I do. My voice has gotten louder and deeper.

Physically?

Yes, my actual sound voice. I’ve learned when to smile and project and make steady eye contact when I deal with people, and that's the thing I was missing as a kid. I think it's also what I was missing as an artist: You need a certain feigned confidence. But I still feel lost and terrified every time I start a new project. I have very low self-confidence when I'm doing something new, and I can sink into a depression and not do anything. So I try not to do that all the time. I wish I could move and explore faster, but I'm a pretty slow explorer.

Photo credit: Courtesy Penguin Random House
Photo credit: Courtesy Penguin Random House

Do you have trouble knowing when you're done with an Instagram cartoon?

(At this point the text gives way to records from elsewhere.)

(** C10.  With no strategy name and a dataset type other than 'regression'
    no default is chosen: the method stays [None], the registry has no such
    key, and the builder raises the [NotImplementedError] for calibrator
    type None without constructing a calibrator. *)
Theorem builder_no_default_outside_regression (kw : kwargs) :
  arg_dataset_type kw <> "regression" ->
  resolve_calibration_method None kw = None /\
  dict_get supported_calibrators (resolve_calibration_method None kw) = None /\
  uncertainty_calibrator_builder None kw =
    Raise (NotImplementedError
      "Calibrator type None is not currently supported. Avalable options are: dict_keys(['zscaling', 'tscaling', 'zelikman_interval'])").
Proof.
  intros Hd. apply String.eqb_neq in Hd.
  unfold uncertainty_calibrator_builder, resolve_calibration_method.
  rewrite Hd. repeat split.
Qed.


(** *** What [calibrate] touches *)

Ltac unfold_calibrate :=
  unfold calibrate, ZScalingCalibrator_calibrate, TScalingCalibrator_calibrate,
    ZelikmanCalibrator_calibrate in *.

(** Case analysis on every test a computation makes on its way. *)
Ltac split_matches :=
  repeat (match goal with
          | |- context [match ?x with _ => _ end] =>
              lazymatch x with
              | context [match _ with _ => _ end] => fail
              | _ => destruct x eqn:?
              end
          end; cbn [self log fst snd]).

(** [calibrate] writes [self.scaling] when it returns and nothing when it
    raises; it never touches the log. *)
Lemma calibrate_frame (cls : calibrator_class) (st : state) :
  (exists s : ndarray,
     calibrate cls st = (Ok tt, mkState (set_scaling s (self st)) (log st))) \/
  (exists e : exn, calibrate cls st = (Raise e, st)).
Proof.
  destruct st as [c l].
  destruct cls; unfold_calibrate; unfold_M; cbn [self log];
    split_matches;
    solve [ right; eexists; reflexivity | left; eexists; reflexivity ].
Qed.


Ltac unfold_init :=
  unfold construct, init, ZScalingCalibrator_init, TScalingCalibrator_init,
    ZelikmanCalibrator_init in *.

(** Setting the label adds no step to the log. *)
Lemma construct_log (cls : calibrator_class) (kw : kwargs) :
  log (snd (construct cls kw)) =
  log (snd (UncertaintyCalibrator_init cls kw (mkState object []))).
Proof.
  unfold construct.
  destruct cls; cbn [init]; unfold_init; unfold bind at 1;
    destruct (UncertaintyCalibrator_init _ kw (mkState object [])) as [[[]|e] st];
    try reflexivity; unfold_M; split_matches; reflexivity.
Qed.
Lemma chosen_option_some (inp : run_input) (options : pydict) :
  options <> [] <-> exists answer, chosen_option inp options = Some answer.
Proof.
  unfold chosen_option, dict_keys. destruct options as [|[k v] rest]; cbn [map].
  - split; [intros N; contradiction|intros [a Ha]; discriminate Ha].
  - split; [eauto|discriminate].
Qed.

Lemma feedback_ready_same (s s' : Session) :
  show_feedback s' = show_feedback s ->
  current_question s' = current_question s ->
  last_feedback s' = last_feedback s ->
  feedback_ready s -> feedback_ready s'.
Proof. unfold feedback_ready. intros -> -> ->. auto. Qed.

Section QuestionScreenRuns.
Context `{PythonRuntime}.

Lemma ensure_question_returns (inp : run_input) (s : Session) :
  session_flow s -> assessment_started s = true ->
  fst (ensure_question inp s) = Ok tt.
Proof.
  intros [Hh Hs _] Hst. destruct (Hs Hst) as [Hk Hd].
  unfold ensure_question, bind, gets, modify, ret, raise. cbn.
  destruct (show_feedback s); cbn.
  - rewrite orb_false_r. destruct (is_none (current_question s)); reflexivity.
  - rewrite orb_true_r, Hh.
    destruct (api_key s) as [[|c k]|]; try discriminate Hk.
    destruct (pdf_content s) as [[|c' d]|]; try discriminate Hd.
    reflexivity.
Qed.

Lemma render_sidebar_feedback_ready (inp : run_input) (s : Session) :
  feedback_ready s -> feedback_ready (snd (render_sidebar inp s)).
Proof.
  destruct (render_sidebar_run inp s) as [s1 [Hs1 Hs2]].
  destruct Hs2 as [->|[name [content [_ ->]]]];
    destruct Hs1 as [->|[_ ->]]; apply feedback_ready_same; reflexivity.
Qed.

Lemma render_question_feedback_ready (inp : run_input) (s : Session) :
  session_ok s -> feedback_ready s ->
  feedback_ready (snd (render_question inp s)).
Proof.
  intros Hok Hfr. destruct (render_question_run inp s) as [s1 [Hs1 Hs']].
  assert (Hfr1 : feedback_ready s1).
  { destruct Hs1 as [->|[Hsf [c [_ ->]]]]; [exact Hfr|].
    intros Ht. cbn in Ht. congruence. }
  destruct Hs' as [->|[[_ [[q [Eq Eerr]] ->]]|[[_ [_ ->]]|[[_ [_ ->]]|Hsub]]]].
  - exact Hfr1.
  - intros Ht. destruct (Hfr1 Ht) as [q' [_ [Eq' [_ [Eerr' _]]]]]. congruence.
  - intros Ht. discriminate Ht.
  - revert Hfr1. apply feedback_ready_same; reflexivity.
  - destruct Hsub as [_ [_ [c [q [o [a [ca [_ [E1 [Eq [Eerr [Eo [Ea [Eca ->]]]]]]]]]]]]]].
    destruct (record_answer_frame q a (graded inp s1 q o a ca) s1)
      as [_ [_ [_ [_ [_ [_ [Ecur [_ [_ [change Efb]]]]]]]]]].
    intros _. exists q. eexists. split.
    { rewrite Ecur, E1, Eq. reflexivity. }
    split; [exact Efb|]. split; [exact Eerr|]. split.
    + exists o, ca. split; [exact Eo|]. split; [|exact Eca].
      apply (proj2 (chosen_option_some inp o)). eauto.
    + exists (current_difficulty s). split.
      * rewrite Eq. apply generate_question_difficulty.
      * destruct Hok. lia.
Qed.

Lemma main_feedback_ready (inp : run_input) (s : Session) :
  session_ok s -> feedback_ready s -> feedback_ready (snd (main inp s)).
Proof.
  intros Hok Hfr. pose proof (render_sidebar_feedback_ready inp s Hfr) as Hfr2.
  pose proof (render_sidebar_ok inp s Hok) as Hok2.
  destruct (main_run inp s) as [->|Hm]; [exact Hfr2|].
  cbv zeta in Hm. set (s2 := snd (render_sidebar inp s)) in *.
  destruct Hm as [[_ ->]|[[_ [_ ->]]|[_ [_ ->]]]].
  - destruct (render_results_run inp s2) as [->|[_ ->]]; [exact Hfr2|].
    intros Ht. discriminate Ht.
  - apply render_question_feedback_ready; assumption.
  - destruct (render_welcome_run inp s2) as [->|[_ [_ [_ ->]]]]; [exact Hfr2|].
    revert Hfr2. apply feedback_ready_same; reflexivity.
Qed.

Lemma reachable_feedback_ready (s : Session) : reachable s -> feedback_ready s.
Proof.
  induction 1 as [|s inp Hr IH]; [intros Ht; discriminate Ht|].
  apply main_feedback_ready; [apply reachable_ok; exact Hr|exact IH].
Qed.

Lemma on_question_screen_session (inp : run_input) (s2 : Session) :
  on_question_screen inp s2 ->
  session_ok s2 /\ session_flow s2 /\ feedback_ready s2 /\
  assessment_started s2 = true.
Proof.
  intros [s [Hr [-> [_ Hst]]]].
  split; [apply render_sidebar_ok, reachable_ok, Hr|].
  split; [apply render_sidebar_flow, reachable_flow, Hr|].
  split; [apply render_sidebar_feedback_ready, reachable_feedback_ready, Hr|].
  exact Hst.
Qed.

(** X13.  On the question screen of a run from a reachable session, when
    every question the model's replies give is flagged as an error or has
    options and a string as its correct answer, [render_question] ends
    normally, whatever button was pressed: no look-up of a level fails, a
    question and, while feedback is shown, a feedback are there. *)
Theorem question_screen_ends_normally (inp : run_input) (s2 : Session) :
  on_question_screen inp s2 -> asks_well inp ->
  fst (render_question inp s2) = Ok tt.
Proof.
  intros Hscreen Hw.
  destruct (on_question_screen_session inp s2 Hscreen) as [Hok [Hf [Hfr Hst]]].
  pose proof (ensure_question_run inp s2) as Hgen.
  pose proof (ensure_question_returns inp s2 Hf Hst) as Hens.
  unfold render_question.
  destruct (ensure_question inp s2) as [[[]|e] s1] eqn:Eens; cbn [fst] in Hens;
    [|discriminate Hens].
  rewrite (bind_ok _ _ _ _ _ Eens).
  assert (Hok1 : session_ok s1).
  { destruct Hgen as [[_ ->]|[_ [c [_ ->]]]]; [exact Hok|].
    revert Hok. apply session_ok_scoring. reflexivity. }
  assert (Hsf1 : show_feedback s1 = show_feedback s2).
  { destruct Hgen as [[_ ->]|[_ [c [_ ->]]]]; reflexivity. }
  assert (Hq : exists q,
            current_question s1 = Some q /\
            (exists d, recorded_difficulty q d /\ 1 <= d <= 3) /\
            (py_truthy (dict_get_or q (lit "error") PNone) = true \/
             answerable q) /\
            (show_feedback s2 = true -> exists fb, last_feedback s1 = Some fb)).
  { destruct Hgen as [[Esf ->]|[Esf [c [Hc ->]]]].
    - destruct (Hfr Esf) as [q [fb [Eq [Efb [_ [Ha Hd]]]]]].
      exists q. split; [exact Eq|]. split; [exact Hd|].
      split; [right; exact Ha|]. intros _. eauto.
    - exists (generated inp s2 c). split; [reflexivity|]. split.
      + exists (current_difficulty s2).
        split; [apply generate_question_difficulty|]. destruct Hok. lia.
      + split; [apply Hw|]. intros Et. congruence. }
  destruct Hq as [q [Eq [[d [Hd Hdr]] [Hshape Hshown]]]].
  rewrite bind_gets, Eq.
  destruct (metrics_returns s1 Hok1) as [m [Hm [Hmax _]]].
  rewrite (bind_ok _ _ _ _ _ Hm), bind_gets.
  rewrite (bind_ok _ _ _ _ _ (level_entry_returns (current_difficulty s1) s1
             ltac:(destruct Hok1; lia))).
  rewrite (bind_ok _ _ _ _ _ (level_entry_returns (m_max_difficulty_reached m) s1
             ltac:(rewrite Hmax; destruct Hok1; lia))).
  destruct (py_truthy (dict_get_or q (lit "error") PNone)) eqn:Eerr.
  { destruct (st_button inp TryAgain); reflexivity. }
  destruct Hshape as [Ht|[o [ca [Eo [Hne Eca]]]]]; [discriminate Ht|].
  assert (Edq : dict_get_or q (lit "difficulty") (PInt 1) = PInt d).
  { unfold dict_get_or. unfold recorded_difficulty in Hd. rewrite Hd.
    reflexivity. }
  rewrite Edq, (bind_ok _ _ _ _ _ (level_entry_of_returns d s1 Hdr)).
  rewrite bind_gets, Hsf1.
  destruct (show_feedback s2) eqn:Esf; cbn [negb].
  - destruct (Hshown eq_refl) as [fb Efb].
    unfold feedback_view. rewrite bind_gets, Efb, Eo, Eca.
    destruct (is_correct fb);
      (rewrite (bind_ok _ _ s1 s1 tt) by reflexivity);
      (destruct (st_button inp NextQuestion); [reflexivity|]);
      destruct (st_button inp FinishAssessment); reflexivity.
  - unfold answer_form. rewrite Eo, Eca.
    destruct (st_button inp SubmitAnswer); [|reflexivity].
    fold (chosen_option inp o).
    destruct (proj1 (chosen_option_some inp o) Hne) as [a Ea]. rewrite Ea.
    rewrite bind_gets. apply record_answer_returns.
Qed.
(** * DePINfinity: a shallow embedding of the reward engine, the aggregation
    bridge, the roaming-agreement lifecycle and the insights generator.

    JavaScript numbers and Kotlin [Double]s are IEEE 754 binary64 values and
    are modelled by Rocq's primitive floats, so every arithmetic step rounds
    as it does in the program.  Kotlin [Int] and [Long] are [Z] with the
    wrap-around written out.  Each call that reads the wall clock
    ([Date.now()], [Instant.now()]) takes the reading as an argument. *)

Set Warnings "-inexact-float".
From Stdlib Require Import ZArith Floats Bool List String Lia.
From stdpp Require Import base option list gmap strings.
Import ListNotations.

(** ** JavaScript numbers and the [Math] built-ins the sources call *)

Module JS.
Local Open Scope float_scope.

(** The number nearest to an integer (ties to even); exact up to 2^53. *)
Definition of_Z (n : Z) : float :=
  SF2Prim (binary_normalize prec emax n 0 false).

(** An array length or a [Set] size as a number. *)
Definition of_nat (n : nat) : float := of_Z (Z.of_nat n).

(** The signed integer mantissa of a finite non-zero number [m * 2^e]. *)
Definition signed (s : bool) (m : positive) : Z :=
  if s then Z.neg m else Z.pos m.

(** [Math.floor]: the greatest integer not above [x]; NaN, the infinities,
    the zeros and integers are returned unchanged. *)
Definition Math_floor (x : float) : float :=
  match Prim2SF x with
  | S754_finite s m e =>
      if (0 <=? e)%Z then x
      else of_Z (Z.shiftr (signed s m) (- e))
  | _ => x
  end.

(** [Math.round]: the nearest integer, ties towards +infinity; a result of
    zero keeps the sign of [x]. *)
Definition Math_round (x : float) : float :=
  match Prim2SF x with
  | S754_finite s m e =>
      if (0 <=? e)%Z then x
      else
        let n := Z.shiftr (2 * signed s m + 2 ^ (- e)) (1 - e) in
        if (n =? 0)%Z then (if s then (-0) else 0) else of_Z n
  | _ => x
  end.

(** [Math.max] of two numbers: NaN when either is NaN, and +0 above -0. *)
Definition Math_max (a b : float) : float :=
  if is_nan a || is_nan b then nan
  else if a <? b then b
  else if b <? a then a
  else if get_sign a then b else a.

(** [Math.PI]. *)
Definition Math_PI : float := 0x1.921fb54442d18p+1.

(** [xs.reduce((sum, x) => sum + f(x), 0)]. *)
Definition sumBy {A : Type} (f : A -> float) (xs : list A) : float :=
  fold_left (fun sum x => sum + f x) xs 0.

End JS.

(** ** The mock Solana program (mock-solana/src/index.ts) *)

Module MockSolana.
Import JS.
Local Open Scope string_scope.
Local Open Scope float_scope.

Inductive DeviceType := Smartphone | Router | IoTDevice | Hotspot.

Record Location := mkLocation
  { latitude : float; longitude : float; accuracy : float }.

Module Device.
Record t := mk
  { id : string;
    owner : string;
    deviceType : DeviceType;
    location : Location;
    isActive : bool;
    totalUptime : float;
    totalRewardsEarned : float;
    lastActivity : float }.
End Device.

Module NetworkData.
Record t := mk
  { signalStrength : float;
    latency : float;
    throughput : float;
    availability : float;
    location : Location }.
End NetworkData.

Module ProgramState.
Record t := mk
  { totalDevices : float;
    totalRewardsDistributed : float;
    isActive : bool }.
End ProgramState.

(** The private fields of [MockSolanaProgram]. *)
Record Program := mkProgram
  { devices : gmap string Device.t;
    programState : ProgramState.t;
    rewardVault : float;
    isSimulating : bool }.

(** The events a method emits, in emission order. *)
Inductive Event :=
| deviceRegistered (device : Device.t)
| dataSubmitted (deviceId : string) (qualityData : NetworkData.t) (rewardAmount : float)
| deviceUpdated (device : Device.t)
| deviceStatusChanged (device : Device.t).

(** How a method ends: it returns its transaction string or throws an
    [Error] with a message. *)
Inductive Completion := Return (tx : string) | Throw (message : string).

Only when I'm stressed out. You can tell; I get fewer likes. I drew a graph last week that said “Age” and “Potential” on the axes, and I had potential going down as you get older. People got it, but they got so angry. It really struck a nerve, and why? I didn’t mean potential is value; I meant potential as the possibilities of things you could become. When you narrow [things] down, you figure yourself out and you lose potential. But I was tired when I made that graph, and people smelled it on me.

How do you feel having published this book? As a freelancer, have you stopped feeling like your work fluctuates?

Maybe. I hope not. I want to keep feeling like change is possible. I wonder if I'll always feel like I'm about to become famous. Because that’s a great way to feel. I think the minute I realize that this is it and my income is not going to get any higher—in fact it'll probably get lower—I'll be sad.

When I say I want to be famous, I want to be famous after I'm dead, not before. But I want [the work] to keep going, which is hard in an ageist society.

You have a background in poetry, and there's this simplicity in your book that’s very effective.

I love rhyme, I love bold structures. I think I'm a simple person in a lot of ways, with childish tastes, and so I love rhyme.

I wonder if people are ever like, "What is this?" or "I thought these were supposed to be cartoons."

Yeah. What is funny? I don't know. I aim to be direct and uncover things. I hope to become funnier; I think I have funny inside of me. But there's too much urgency right now to be funny. It's hard to be both sometimes. There should be room in cartoons to be direct, and not necessarily funny.

I think I'm saying that we shouldn't keep so much in. In a way, it's very Trump-like, to let it all out. And I'm sorry about that. But he wouldn't be sorry about that, so there's the difference.

This interview has been condensed and edited.